**Task material:**
Definition onNewViewAck (m : NewViewAckMessage) (content cert : bytes) (from : Z) : M hybster unit :=
  p ← get;
  if negb (isRelevantNewViewAck m p) then mret tt else
  let nvap := mkNvap m content cert from in
  o ← lift (isCorrectNewViewAck nvap (nva_View m));
  match o with
  | None => mret tt
  | Some _ =>
      modify (λ p, p <| p_nvamsgs ::= λ l, l ++ [nvap] |>);;
      o ← lift (isCorrectAbortState (nva_History m) (nva_View m));
      match o with
      | None => mret tt
      | Some prs =>
          abortStateReceived (nva_View m) prs;;
          p ← get;
          trySendNewView (nva_View m) (p_curView p)
      end
  end.

(** *** The signing pool: a worker calls the enclave before it sends the
    callback, and the replica can call it in between *)
Inductive pool_event := Pool (e : Worker.event) | SignStep (k : nat).
Definition worker_step (cap : nat) (e : pool_event) (p : hybster) : option hybster :=
  match e with
  | SignStep k =>
      match Worker.d_workers (p_signDispatcher p) !! k ≫= Worker.running, p_signed p !! k with
      | Some j, None =>
          match CreateIndependentCounterCertificateVector (j_mBytes j) (j_counter j) 0 (p_certifier p) with
          | Ret (cert, e) => Some (p <| p_certifier := e |> <| p_signed ::= <[k := cert]> |>)
          | _ => None
          end
      | _, _ => None
      end
  | Pool (Worker.Done k) =>
      cert ← p_signed p !! k;
      '(d, cbs) ← Worker.step (λ _, cert) cap (Worker.Done k) (p_signDispatcher p) (p_callbackC p);
      Some (p <| p_signDispatcher := d |> <| p_callbackC := cbs |> <| p_signed ::= delete k |>)
  | Pool e =>
      '(d, cbs) ← Worker.step (λ _, []) cap e (p_signDispatcher p) (p_callbackC p);
      Some (p <| p_signDispatcher := d |> <| p_callbackC := cbs |>)
  end.
Definition AsyncCallback_body : M hybster bool :=
  p ← get;
  match p_callbackC p with
  | [] => mret false
  | (j, cert) :: rest =>
      modify (λ p, p <| p_callbackC := rest |>);;
      send_signed j cert;;
      mret true
  end.
Definition AsyncCallback : M hybster unit :=
  p ← get; loop (S (length (p_callbackC p))) AsyncCallback_body.

(** *** The [Protocol] methods (hybster.go) *)
Definition stepNormal (m : NormalMessage) (content cert : bytes) (from : Z) : M hybster unit :=
  p ← get;
  if bool_decide (p_curView p ≠ p_stableView p) then mret tt else
  ok ← lift (VerifyIndependentCounterCertificate content cert (counter_of (m_View m) (m_Order m)) 0);
  if negb ok then mret tt else
  if bool_decide (m_View m ≠ p_curView p) then panic "inconsistent views" else
  if decide (m_Type m = NormalMessage_Prepare) then
    modify (λ p, p <| p_omsgs ::= λ l, l ++ [mkPr m content cert from] |>);;
    pr ← onPrepare m from;
    modify (λ q, q <| p_omsgs ::= alter (λ o, o <| pk_pr := pr |>) (length (p_omsgs p)) |>)
  else if decide (m_Type m = NormalMessage_Commit) then onCommit m from
  else panic "unexpected Message type".

Definition Step (mm : Message) : M hybster unit :=
  match Unmarshal (msg_Content mm) with
  | None => panic "unmarshal"
  | Some (HybsterMessage_Normal m) => stepNormal m (msg_Content mm) (msg_Certificate mm) (msg_From mm)
  | Some (HybsterMessage_ViewChange m) => onViewChange m (msg_Content mm) (msg_Certificate mm) (msg_From mm)
  | Some (HybsterMessage_NewView m) => onNewView m (msg_Content mm) (msg_Certificate mm) (msg_From mm)
  | Some (HybsterMessage_NewViewAck m) => onNewViewAck m (msg_Content mm) (msg_Certificate mm) (msg_From mm)
  | Some HybsterMessage_nil => panic "unexpected Message type"
  end.

Definition Callback (message : ExecCallback) : M hybster unit := mret tt.
(** No timer is ever registered. *)
Definition Tick : M hybster unit := mret tt.
Definition Request (command : Command) : M hybster unit := onRequest command.
Definition MakeReady : M hybster Ready := gets (λ p, mkReady (p_msgs p) (p_executedCmds p)).
Definition ClearMsgs : M hybster unit := modify (λ p, p <| p_msgs := [] |>).
Definition ClearExecutedCommands : M hybster unit := modify (λ p, p <| p_executedCmds := [] |>).

Definition hasPrepared (index : Z) (p : hybster) : bool :=
  match p_log p !! index with Some i => i_prepared i | None => false end.
Definition hasCommitted (index : Z) (p : hybster) : bool :=
  match p_log p !! index with Some i => i_prepared i && i_commit i | None => false end.
Definition hasExecuted (index : Z) (p : hybster) : bool :=
  match p_log p !! index with Some i => i_prepared i && i_commit i && i_executed i | None => false end.

#[export] Instance hybster_Protocol : Protocol hybster := {|
  Peer.Step := Step;
  Peer.Tick := Tick;
  Peer.Request := Request;
  Peer.Callback := Callback;
  Peer.MakeReady := MakeReady;
  Peer.ClearMsgs := ClearMsgs;
  Peer.ClearExecutedCommands := ClearExecutedCommands;
  Peer.AsyncCallback := AsyncCallback;
|}.
End hybster.
Arguments hybster : clear implicits.
End Hybster.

**Task details:** Reproduce exactly the stretch of the material above that starts at the line with "pr ← onPrepare m from;" and ends at the line with "Definition Step (mm", both included, and nothing else.

**Solution for this task:**
    pr ← onPrepare m from;
    modify (λ q, q <| p_omsgs ::= alter (λ o, o <| pk_pr := pr |>) (length (p_omsgs p)) |>)
  else if decide (m_Type m = NormalMessage_Commit) then onCommit m from
  else panic "unexpected Message type".

Definition Step (mm : Message) : M hybster unit :=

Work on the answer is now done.